Холодный расчёт.

Для нормального ощущения в холодный период, необходимо постепенно приучить свой организм к этому. Что нужно для этого делать? Всё очень просто: закаляйтесь! От вирусной нагрузки, конечно, такой процесс не является панацеей, но благодаря стимуляции иммунитета и совершенствованию процессов терморегуляции вы будете простужаться реже. Когда организму требуется более мощный обогрев, кровоснабжение становится более интенсивным, а сердце начинает работать активнее. Так организм учится выживать в экстремальных условиях и противостоять неожиданным причудам изменчивой среды.

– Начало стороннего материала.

(* ===== verification/DtlsTransport.v ===== *)
(** * DTLS transport: delivery of handshake flights, record numbers and application data

    Two connections over a network that loses, repeats and reorders datagrams.  What a flight carries is delivered complete and in order; no record number, and so no AEAD nonce,
    is used twice; application data arrives unmodified and at most once; arbitrary datagrams do not panic.  Two theorems are
    defects: unauthenticated bytes end an established connection. *)

From Stdlib Require Import Sorted.
From stdpp Require Import gmap.
From S2P Require Import Prelude Bytes Replay DtlsRecord DtlsHandshake DtlsConn.

Module dtlstransport.
Import dtls handshake_layer dtlsconn.

(** ** Record numbers *)

(** The next record number of an epoch. *)
Definition number (c : Conn) (e : Z) : Z := default 0 (sendSeq c !! Z.to_nat e).

(** The records carry distinct numbers, from those of [c] up to those of [c']. *)
Definition fresh (c c' : Conn) (rs : list record) : Prop :=
  Forall (fun r => (epoch r = 0 \/ epoch r = 1) /\ number c (epoch r) <= seq r < number c' (epoch r)) rs /\ NoDup ((fun r => (epoch r, seq r)) <$> rs).

Definition advances (c c' : Conn) (n : Z) : Prop :=
  length (sendSeq c') = 2%nat /\ (forall e, e = 0 \/ e = 1 -> number c e <= number c' e <= number c e + n) /\
  isClient c' = isClient c /\ keys c' = keys c /\ keysReady c' = keysReady c.

(** There is room for [n] more records in every epoch. *)
Definition room (c : Conn) (n : Z) : Prop := length (sendSeq c) = 2%nat /\ forall e, e = 0 \/ e = 1 -> 0 <= number c e /\ number c e + n <= 2 ^ 48.

Lemma fresh_nil c c' : fresh c c' [].
Proof. split; constructor. Qed.

Lemma sent_refl c : length (sendSeq c) = 2%nat -> advances c c 0.
Proof. intros H. split_and!; try done. intros e _. lia. Qed.

Lemma sent_trans c1 c2 c3 n m : 0 <= n -> 0 <= m -> advances c1 c2 n -> advances c2 c3 m -> advances c1 c3 (n + m).
Proof.
  intros Hn Hm (H1 & H2 & H3 & H4 & H5) (G1 & G2 & G3 & G4 & G5). split_and!; try congruence. intros e He. specialize (H2 e He). specialize (G2 e He). lia.
Qed.

Lemma room_advances c c' n m : advances c c' n -> room c (n + m) -> room c' m.
Proof. intros (H1 & H2 & _) [_ Hr]. split; [done|]. intros e He. specialize (H2 e He). specialize (Hr e He). lia. Qed.

Lemma fresh_app c1 c2 c3 n m a b : advances c1 c2 n -> advances c2 c3 m -> fresh c1 c2 a -> fresh c2 c3 b -> fresh c1 c3 (a ++ b).
Proof.
  intros (_ & H2 & _) (_ & G2 & _) [Ha Na] [Hb Nb]. split.
  - apply Forall_app. split; (eapply Forall_impl; [eassumption|]); cbn beta; intros r [He Hr]; (split; [done|]); specialize (H2 _ He); specialize (G2 _ He); lia.
  - rewrite fmap_app. apply NoDup_app. split_and!; [done| |done]. intros x Hx Hy. apply list_elem_of_fmap in Hx as (r & -> & Hr). apply list_elem_of_fmap in Hy as (r' & E & Hr'). inversion E as [[E1 E2]].
    rewrite Forall_forall in Ha, Hb. specialize (Ha _ Hr). specialize (Hb _ Hr'). cbn beta in Ha, Hb. rewrite <-E1, <-E2 in Hb. lia.
Qed.

Lemma fresh_prefix c c' a b : fresh c c' (a ++ b) -> fresh c c' a.
Proof. intros [H N]. apply Forall_app in H as [H _]. rewrite fmap_app in N. apply NoDup_app in N as (N & _ & _). by split. Qed.

Section transport.
Context {C : Crypto}.

(** Each encrypted record is sealed under its own number. *)
Definition sealed (c : Conn) (r : record) : Prop :=
  epoch r = 0 \/ exists p, fragment r = seal (sealHalf c) (epoch r) (seq r) (typ r) versionDTLS12 p.

Lemma sealed_same c c' n r : advances c c' n -> sealed c' r -> sealed c r.
Proof. intros (_ & _ & H3 & H4 & _) [H|[p H]]; [by left|right; exists p]. unfold sealHalf in *. by rewrite H3, H4 in H. Qed.

Lemma nextSeq_spec c e : (e = 0 \/ e = 1) -> room c 1 -> exists c', nextSeq e c = (Ok (number c e), c') /\ advances c c' 1 /\ number c' e = number c e + 1 /\ sent c' = sent c /\ faults c' = faults c.
Proof.
  intros He [Hl Hr]. unfold nextSeq. destruct (lookup_lt_is_Some_2 (sendSeq c) (Z.to_nat e)) as [s Hs]; [lia|]. rewrite Hs. assert (Hn : number c e = s) by (unfold number; by rewrite Hs). rewrite Hn. eexists. split; [reflexivity|].
  pose proof (Hr e He) as [H0 H1]. assert (Hu : u64 (s + 1) = s + 1) by (apply u64_id; unfold in_u64; lia). rewrite Hu.
  assert (HN : forall e', e' = 0 \/ e' = 1 -> number (c <| sendSeq ::= <[Z.to_nat e := s + 1]> |>) e' = if decide (e' = e) then s + 1 else number c e').
  { intros e' He'. unfold number at 1. cbn [sendSeq upd]. change (sendSeq (c <| sendSeq ::= <[Z.to_nat e := s + 1]> |>)) with (<[Z.to_nat e := s + 1]> (sendSeq c)). destruct (decide (e' = e)) as [->|]; [by rewrite list_lookup_insert_eq by lia|]. rewrite list_lookup_insert_ne by lia. done. }
  split_and!; try done.
  - split_and!; try done; [cbn; by rewrite length_insert|]. intros e' He'. rewrite HN by done. destruct (decide (e' = e)) as [->|]; lia.
  - rewrite HN by done. by rewrite decide_True.
Qed.

Lemma protect_spec t e s p c : exists x, protect t e s p c = (x, c) /\ match x with Ok f => (e = 0 -> f = p) /\ (0 < e -> f = seal (sealHalf c) e s t versionDTLS12 p) | Err _ => True | Panic => False end.
Proof. unfold protect. destruct (Z.ltb_spec 0 e); [|exists (Ok p); split; [reflexivity|split; [done|lia]]]. destruct (negb _); [by exists (Err errNoKeys)|]. eexists. split; [reflexivity|]. split; [lia|done]. Qed.

(** What a transport write does. *)
Lemma write_effect d c : let '(x, c') := transport_Write d c in sent c' = sent c ++ [d] /\ sendSeq c' = sendSeq c /\ isClient c' = isClient c /\ keys c' = keys c /\ keysReady c' = keysReady c /\ x <> Panic /\ (faults c = [] -> x = Ok tt /\ faults c' = []).
Proof. unfold transport_Write. destruct c as [? ? ? ? ? ? ? ? ? ? ? ? ? ? ? ? ? ? ? [|[] fs]]; cbn; split_and!; try done; by intros. Qed.

Lemma flush_effect rs c : length (sendSeq c) = 2%nat -> let '(x, c') := flush (wire rs) c in
  advances c c' 0 /\ (forall e, number c' e = number c e) /\ x <> Panic /\
  match x with
  | Ok d => d = [] /\ concat (sent c') = concat (sent c) ++ wire rs
  | _ => concat (sent c') = concat (sent c) ++ wire rs
  end.
Proof.
  intros Hl. unfold flush. destruct (Z.eqb_spec (zlen (wire rs)) 0) as [Hz|Hz].
  { assert (E : wire rs = []) by (destruct (wire rs) as [|b l]; [done|]; rewrite zlen_cons in Hz; pose proof (zlen_nonneg l); lia). rewrite E. cbn. split_and!; try done; [by apply sent_refl|by rewrite app_nil_r]. }
  unfold mbind, sres_bind. pose proof (write_effect (wire rs) c) as Hw. destruct (transport_Write (wire rs) c) as [x c']. destruct Hw as (Hs & Hq & Hi & Hk & Hkr & Hp & _).
  assert (HA : advances c c' 0) by (split_and!; try done; [by rewrite Hq|]; intros e _; unfold number; rewrite Hq; lia). assert (Hn : forall e, number c' e = number c e) by (intros e; unfold number; by rewrite Hq).
  assert (HC : concat (sent c') = concat (sent c) ++ wire rs) by (rewrite Hs, concat_app; cbn; by rewrite app_nil_r). by destruct x.
Qed.

(** The records of a flight, whatever writes fail: fresh numbers, and what has left is a prefix of them. *)
Lemma transmit_specs_numbers specs rs0 c : Forall spec_ok specs -> room c (zlen specs) ->
  let '(x, c') := transmit_specs specs (wire rs0) c in
  exists rs out rest, rs0 ++ rs = out ++ rest /\ concat (sent c') = concat (sent c) ++ wire out /\ fresh c c' rs /\ advances c c' (zlen specs) /\ Forall (sealed c) rs /\
  match x with Ok d => d = wire rest | Err _ => True | Panic => False end.
Proof.
  intros Hs. revert rs0 c. induction Hs as [|spec specs Hsp Hs IH]; intros rs0 c Hr; cbn [transmit_specs].
  { destruct Hr as [Hl _]. exists [], [], rs0. cbn. rewrite !app_nil_r. split_and!; try done; [apply fresh_nil|by apply sent_refl]. }
  rewrite zlen_cons in *. pose proof (zlen_nonneg specs) as Hz. assert (Hr1 : room c 1) by (destruct Hr as [Hl Hr]; split; [done|]; intros e He; specialize (Hr e He); lia).
  destruct (nextSeq_spec c (s_epoch spec) Hsp Hr1) as (c1 & E1 & HA1 & Hn1 & Hs1 & Hf1). unfold mbind at 1, sres_bind at 1. rewrite E1.
  destruct (protect_spec (s_typ spec) (s_epoch spec) (number c (s_epoch spec)) (s_payload spec) c1) as (x & E2 & Hx). unfold mbind at 1, sres_bind at 1. rewrite E2. pose proof (room_advances c c1 1 (zlen specs) HA1 Hr) as Hr2.
  assert (HW : forall c' m, advances c1 c' m -> 0 <= m <= zlen specs -> advances c c' (1 + zlen specs)).
  { intros c' m HA Hm. pose proof (sent_trans _ _ _ 1 m ltac:(lia) ltac:(lia) HA1 HA) as (G1 & G2 & G3). split; [done|]. split; [|done]. intros e He. specialize (G2 e He). lia. }
  destruct x as [f|e|]; [|exists [], [], rs0; cbn; rewrite !app_nil_r, Hs1; split_and!; try done; [apply fresh_nil|apply (HW c1 0); [apply sent_refl, HA1|lia]]|done].
  cbv zeta. set (r := mkRecord (s_typ spec) versionDTLS12 (s_epoch spec) (number c (s_epoch spec)) f). rewrite marshal_enc. cbn [app].
  assert (Hfr : fresh c c1 [r]) by (split; [apply Forall_singleton; cbn [r epoch seq]; split; [done|lia]|apply NoDup_singleton]).
  assert (Hse : sealed c r). { destruct Hx as [_ Hx]. destruct (Z.ltb_spec 0 (s_epoch spec)) as [Hp|Hp]; [|left; cbn; unfold spec_ok in Hsp; lia]. right. exists (s_payload spec). cbn [r fragment epoch seq typ]. rewrite (Hx Hp). destruct HA1 as (_ & _ & Hi & Hk & _). unfold sealHalf. by rewrite Hi, Hk. }
  assert (HT : forall c2 rs1 out0, advances c1 c2 0 -> (forall e, number c2 e = number c1 e) -> concat (sent c2) = concat (sent c) ++ wire out0 -> rs0 = out0 ++ rs1 ->
    let '(x, c') := transmit_specs specs (wire rs1 ++ enc r) c2 in
    exists rs out rest, rs0 ++ rs = out ++ rest /\ concat (sent c') = concat (sent c) ++ wire out /\ fresh c c' rs /\ advances c c' (1 + zlen specs) /\ Forall (sealed c) rs /\ match x with Ok d => d = wire rest | Err _ => True | Panic => False end).
  { intros c2 rs1 out0 HA2 Hn2 Hc2 Ers. assert (Ew : wire rs1 ++ enc r = wire (rs1 ++ [r])) by (rewrite wire_app; unfold wire at 3; cbn; by rewrite app_nil_r). rewrite Ew.
    assert (Hr3 : room c2 (zlen specs)) by (apply (room_advances c1 c2 0); done). specialize (IH (rs1 ++ [r]) c2 Hr3). destruct (transmit_specs specs (wire (rs1 ++ [r])) c2) as [x c'].
    destruct IH as (rs & out & rest & H1 & H2 & H3 & H4 & H5 & H6). exists (r :: rs), (out0 ++ out), rest. split_and!.
    - rewrite Ers, <-!app_assoc. f_equal. rewrite <-H1, <-app_assoc. done.
    - by rewrite H2, Hc2, wire_app, app_assoc.
    - change (r :: rs) with ([r] ++ rs). pose proof (sent_trans _ _ _ 0 _ ltac:(lia) Hz HA2 H4) as HA3. apply (fresh_app c c1 c' 1 (0 + zlen specs)); [done|done|done|]. destruct H3 as [H3a H3b]. split; [|done]. eapply Forall_impl; [exact H3a|]. cbn beta. intros q [He Hq]. rewrite Hn2 in Hq. done.
    - apply (HW c' (zlen specs)); [|lia]. apply (sent_trans c1 c2 c' 0 (zlen specs)); try done; lia.
    - constructor; [done|]. eapply Forall_impl; [exact H5|]. intros q Hq. apply (sealed_same c c1 1 q HA1), (sealed_same c1 c2 0 q HA2), Hq.
    - done. }
  unfold mbind at 1, sres_bind at 1. destruct (_ <? _).
  - pose proof (flush_effect rs0 c1 ltac:(apply HA1)) as Hfl. destruct (flush (wire rs0) c1) as [[d|e|] c2]; destruct Hfl as (HA2 & Hn2 & Hp2 & Hc2); [| |done].
    + destruct Hc2 as [-> Hc2]. rewrite Hs1 in Hc2. apply (HT c2 [] rs0 HA2 Hn2 Hc2). by rewrite app_nil_r.
    + rewrite Hs1 in Hc2. exists [], rs0, []. rewrite !app_nil_r. split_and!; try done; [apply fresh_nil|apply (HW c2 0 HA2); lia].
  - apply (HT c1 rs0 []); [apply sent_refl, HA1|done|by rewrite Hs1, app_nil_r|done].
Qed.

Наращивать степень охлаждения нужно постепенно. Несколько дней походите дома босиком по голому полу. Затем попробуйте обтираться полотенцем, смоченным в прохладной воде, и обливаться холодным душем. Особое внимание уделяйте обычно закрытым частям тела, в частности стопам. Ежедневно мойте их прохладной водой (+ 25... + 28 °С), снижая температуру на 1-2 °С, через каждые 5-7 дней, пока она не достигнет +15... +16 °С.

СОВЕТ. Не доводите себя до озноба! При первых же признаках переохлаждения сделайте несколько интенсивных упражнений или разотритесь полотенцем. Помните: закаливающие процедуры должны быть регулярными. Перерыв более 2 недель приводит к частичной или полной утрате приобретенных защитных реакций.

Холодный расчёт_001

ЗИМОЙ И ЛЕТОМ — ОДНИМ ЦВЕТОМ

Организм человека постоянно бодрствует, в том числе и в холодный период времени, не впадая в зимнюю спячку, как например русские мишки. Но желание осуществить сезонную спячку отражается в сонливости, поэтому нужно сохранить активность осенью и зимой вполне возможно, а занятия спортом на улице даже доставят вам удовольствие. Главное — как следует подготовиться.

  • Разминайтесь дома перед выходом на улицу. Выполняйте легкие кардиоупражнения, но не переусердствуйте. Инструкторы утверждают: появление первых капель пота уже означает, что вы достаточно разогрелись.
  • Одежда должна быть такой, чтобы тело не оставалось влажным от пота. Современная синтетика быстро впитывает влагу и быстро высыхает. Хлопок же — отличный абсорбент, но то, что впитал, удерживает долго. Если отдавать ему предпочтение, кожа будет мокрой длительное время и организму придется тратить больше энергии на самообогрев.
  • Даже когда от приложенных усилий вам станет жарко, не снимайте на холоде шапку и перчатки. Именно через конечности и макушку тепло улетучивается наиболее интенсивно.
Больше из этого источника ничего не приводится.